- **Work item**
Please reproduce exactly the lines that begin the listing below, up to and including the line where "are read in spite" occurs.

- **Dataset excerpts**
(* ===== verification/Prelude.v ===== *)
(** * The micro-expert router: caches, pools and storage of a streamed MoE engine

    This library models the memory and storage core of the engine under
    [src/rust-engine/src]: how expert weights are laid out on the drive, how they
    are read in spite of failing drives, and how they move through the RAM and GPU
    tiers.  It is a library of executable definitions translated from the Rust
    sources, with the theorems that make each part correct.

    ** The parts and how they interact

    - [Floats.v], [Lru.v]: what the code uses of its environment.  IEEE arithmetic
      is the standard library's [SpecFloat]; the third-party [lru] crate is a
      class of operations with laws ([LruCache], [LruLaws]), met by a list.
    - [Effects.v]: the monad of methods that change a state, return a [Result] and can
      panic, and the weakest preconditions its users are verified with.
    - [Layout.v] ([inference.rs]): the byte sizes of an expert blob for every
      weight dtype, and the packing of Q4_K scales.
    - [TensorHeader.v] ([tensor_header.rs]): the two self-describing headers a
      blob starts with.
    - [Utf8.v]: UTF-8 decoding as the standard library does it, for the two parts
      below that keep text.
    - [Gguf.v], [GgufShards.v] ([gguf.rs]): the reader of the checkpoint format,
      over a buffer and streaming, and the sets of files a checkpoint is split in.
    - [ExpertVram.v], [ExpertArena.v], [ArenaSteps.v], [ArenaCreate.v]
      ([backend/gpu_native.rs], [gpu_native_residency.rs]): the expert slots of the
      native GPU path.  The first plans how many slots a layer and a model get from a
      budget and where a slot lies; the second is a layer's arena, its bytes, its table
      of slots and owners and the mapping the shaders resolve experts through; the third
      interleaves any number of installations and device reads over it; the last sets it
      up and runs it on examples.
    - [ArenaView.v], [TieredResidency.v] ([gpu_native_residency.rs]): what a caller sees
      of an arena, expert by expert, and the manager that keeps every layer's arena
      filled: it serves the demand sets of the layers, evicting what they do not need and
      staging the misses concurrently, and installs speculatively into what room is left.
    - [BufferPool.v] ([buffer_pool.rs], [aligned_buffer.rs]): the aligned buffers
      blobs are read into, in a primary and a shadow half.
    - [BlockPool.v] ([block_pool.rs]): the paged KV cache's shared blocks and the
      manager each request reads and writes through.
    - [Breaker.v] ([io_provider.rs]): the fault-tolerant read with its retry loop,
      and the circuit breakers of experts and drives.
    - [Packed.v] ([packed_storage.rs], the batched reads of [io_provider.rs]): all
      experts in one blob, its manifest, and batches coalesced into runs, read
      over the same drives and breakers.
    - [KvCache.v] ([transformer.rs]), [Session.v] ([session.rs]): the sliding
      window of keys and values a request keeps, and the table of sessions that
      hands such states out, takes them back, deletes and expires them.
    - [Rpc.v] ([rpc.rs]): the shard an expert lives on and the frames that route
      its inputs and outputs, with half-precision words.
    - [Tokenizer.v] ([tokenizer.rs], [stream_tokens] of [server.rs]): the byte tokenizer
      and the decoder that turns a stream of token ids into deltas of text.
    - [Router.v] ([router.rs]): the locality monitor, the affinity matrices and the
      disk neighbours that steer prefetching, and the controller of its depth.
    - [ExpertCache.v] ([expert_cache.rs], first part): the RAM cache of residents,
      with pins, reservations and two eviction policies; it holds guards of the
      buffer pool and exposes payloads through the headers.
    - [GpuExpertCache.v] ([expert_cache.rs], second part): the two-tier GPU cache,
      promotions and demand sets.
    - [MultiLayerCache.v] ([multi_layer_cache.rs], [fetch_once] of [engine.rs]):
      one RAM cache per layer, the exact-demand transaction over them and the
      sequential miss path it stands for.
    - [Singleflight.v] ([fetch_with_retry_inner], [fetch_once], [spawn_prefetch] and the
      batched foreground source of [engine.rs]): the claims on experts being read, over the
      per-layer caches and the buffer pool, as tasks whose accesses interleave.
    - [Distributed.v] ([distributed.rs]): which node serves an expert, behind the trait of
      shard routers.
    - [BatchScheduler.v], [Scheduler.v] ([batch_scheduler.rs]): the channels a batch is
      formed from and the registry its tasks advance requests in; then sessions, the
      memory-pressure ladder (over the block pool's levels and the router's controller)
      and the prefetching pre-pass (over the shard routers and [warm_with]).
    - [Pregate.v] ([pregate.rs]): the predictor that learns which experts follow which
      from one layer to the next.
    - [Residency.v] ([residency.rs]), [Pinning.v] ([engine.rs]): the hot set of a popularity
      profile; and the three reasons the engine pins experts for (the locality monitor,
      their count, static residency), over the per-layer caches.
    - [Sampling.v] ([sampling.rs]): the sampler of the next token.
    - [Numa.v] ([numa.rs]): CPU lists, and which mask the process asks for.
    - [Admission.v] ([middleware.rs], the layers of [build_router] in [server.rs]): API
      keys, the token bucket and admission, in their order.

    ** How state and operations correspond

    A struct is a record with the source's field names, a method a definition with
    the source's name that takes the state and returns the new one.  [HashMap] and
    [HashSet] are [gmap] and [gset]; [usize] is 64 bits wide and, like the other
    integers, an [N] with its wrapping or checked arithmetic written out; objects
    mutated behind an [Arc] live in an explicit heap.  A panic (an index out of
    range, a failed [assert!], an [expect]) is [None], a [Result] is [result].  The
    code under a mutex is one atomic step; where the code relies on atomics instead
    (the breakers), a second model interleaves them instruction by instruction.

    ** What the theorems show

    - Layout and headers: sizes add up for every dtype; encodings round-trip
      through padding, never mistake one another, and validation is exactly the
      documented contract.
    - GGUF: parsing ends on every input and accepts only what lies in the file;
      the streaming reader gives what the parser of the whole file gives, however
      the reads are cut; shard names round-trip, a set opens exactly when its
      shards are consistent, and reads every tensor from the shard that holds it.
    - VRAM plans: the planner of a layer finds the largest arena the budget pays for,
      that of the model spends the budget until no layer can grow, both always return;
      slots are numbered without gaps and lie inside their banks.
    - Expert arena: whatever the interleaving, a route that passes the device's epoch
      check reads the bytes staged for its expert; an install makes its expert readable
      at once; nothing panics, and the validation of an arena cannot begin to fail.
    - Residency manager: a demand set that succeeds is co-resident, with the generations
      and weights it brought, whatever is evicted, whatever the order of the staging
      workers and whatever the device, the queue and the logical cache do meanwhile; a
      speculative request never evicts, whatever error it ends with; probes are exact; and through any run of requests
      the device reads of every expert only weights brought for that expert and that
      generation.  The manager is proved against the view of the arena ([ArenaView]) and
      not against its tables; its invariant is that records, open permits and slots in
      use are the same experts.
    - Buffer pool: in every interleaving no buffer is lost or lent twice, halves
      only move one way, a drop serves the half it wakes.
    - Block pool: the paged cache implements, for every request, the list of tokens
      it appended, whatever blocks are shared, recycled, overflowed or reclaimed;
      blocks are conserved; refusals and pressure levels mean what they say.
    - Breakers: every read on every branch; counters are the consecutive failures;
      probes are rate limited, sequentially and in every interleaving; failing
      reads racing each other lose no count and open a breaker exactly once.
    - Packed blob: runs are the maximal contiguous stretches of a batch; a batch
      delivers to every buffer the bytes of its expert; packing then reading
      gives back the packed files.
    - KV cache and sessions: the paged cache implements the window of appended
      tokens; at most one request holds a session, a deleted session is not
      resumed, expiry removes exactly what is too old, in every interleaving.
    - RPC: frames round-trip and reject what is not a frame; the shards partition
      the requested experts; half-precision conversion rounds to nearest even.
    - Tokenizer: whatever the ids, deltas are well-formed text and the window stays
      bounded; streaming a completion gives its one-shot decoding, and text survives
      the round trip through byte tokens.
    - Router: heat and affinities are exact counts (of the window, and of pairs that
      fired together); neighbours are the strongest, or the nearest on disk; the
      prefetch depth stays in its range and survives a suspension.
    - RAM cache: both policies pick the documented victim, insertion on every
      branch, pins are respected by every operation, a reserved position is there
      when it is committed.
    - GPU cache: every operation keeps the budgets and never panics, anchored and
      protected admissions survive, a demand set is atomic.
    - Per-layer caches: the transaction is safe, and equivalent to fetching the
      experts one by one.
    - Singleflight: an expert has one reader at a time; every read made follows a miss
      seen under its claim; a request that ends has the residents it asked for; it makes
      a bounded number of accesses, and only a wait keeps it from its end; followers that
      registered before the leader's drop are woken, through failures, cancellations and
      panics (one that registers later can wait for ever).
    - Placement: a mesh assigns every expert to exactly one node, and routers agree.
    - Batches: each request is advanced as if it ran alone, whatever the batch it is put
      in; batches are first come, first served within a class, and the lower class is
      not starved when a batch has room for both.
    - Scheduler: sessions and the active count follow registrations and releases; idle
      eviction only frees idle sessions; under critical pressure speculation is off,
      and stays off until a batch sees less than high pressure; the pre-pass covers the predicted
      experts, local ones from the drive and remote ones from their nodes.
    - Pre-gate: the tables are the exact counts of the history, and a prediction is the
      experts with the most evidence in it.
    - Pinning: in every interleaving the last hot set is pinned, nothing is pinned without
      a reason, and locality alone leaves a slot of every layer evictable; a count pins
      once; a static pin that has been recorded stays.  The hot set of a profile is its
      most popular experts, as many as the budget.
    - Sampling: a token of the vocabulary is sampled whatever the logits, within both
      truncations unless the greedy choice stands in; greedy sampling is the first maximum; seeds of positions are distinct.
    - CPU lists: printing then parsing gives the list back; a mask shows what it pins.
    - Admission: the counter is the number of slots held and never above its limit; a lone
      request is decided in a few steps; a refused request costs nothing.

    ** Bounds and fuel

    Loops are structural or run on fuel.  The GPU cache's eviction loop takes the
    number of entries of the LRU tier plus one: each iteration removes one entry.
    The GGUF parser takes twice the number of bytes plus four: every value, table
    entry and dimension takes a byte at least, and [parse_sound] shows that the fuel
    is never exhausted; the streaming loop takes the number of bytes left, UTF-8
    decoding the number of bytes.  The recursion of nested arrays is bounded by the
    same fuel; the stack it needs in the program is not modelled.
    The search for a layer's plan halves an interval and takes the number of bits of its
    upper end; the model's plan adds a slot at each turn and takes layers times experts
    plus one.
    The eviction of a demand set takes the number of records plus one; the schedule of the
    staging workers is arbitrary and then gives each worker its two steps, which is all
    they need.
    A fetch makes at most [MAX_LEADER_ELECTIONS] elections of [MAX_ATTEMPTS] reads each,
    the constants of the code; schedules of tasks are arbitrary lists of steps.
    The block pool's theorems bound the number of operations by 2^31, the range of
    block ids; the storage's clock is 64 bits wide.

    ** What is not modelled

    The floating-point kernels and the dispatches of the GPU backend, asynchronous waiting (only the
    wake-ups are), file descriptors and system calls (those of CPU affinity included),
    metrics and telemetry, the prefetch governor (a floating-point average), and the HTTP, gRPC and command-line front ends (of the HTTP
    layers, the request ids; of the scheduler, the warm-up entry point).  Files are
    functions from names to contents; the allocator, the Hugging Face tokenizer, the
    exponential and unstable sort of the sampler, the clock and the RPC transport are
    parameters.  The softmax of the top-k
    router and the learned predictors are floating-point compute.  Of the residency
    manager, the observers and their timers, the fused source upload of the qualification
    treatment and the authorisation of the oracle's safe boundary are left out: they do
    not take part in what is resident.  In its run of requests each holds its layer's lock
    from its validation on, as one transaction; the demands of two layers do not share
    state but the counters. *)
From Stdlib Require Export NArith ZArith Lia.
From Stdlib Require Export Strings.Byte.
From stdpp Require Export base decidable option list list_numbers gmap fin_maps numbers sorting.

Declare Scope mer_scope.
Delimit Scope mer_scope with mer.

- **Answer box**
(* ===== verification/Prelude.v ===== *)
(** * The micro-expert router: caches, pools and storage of a streamed MoE engine

    This library models the memory and storage core of the engine under
    [src/rust-engine/src]: how expert weights are laid out on the drive, how they
    are read in spite of failing drives, and how they move through the RAM and GPU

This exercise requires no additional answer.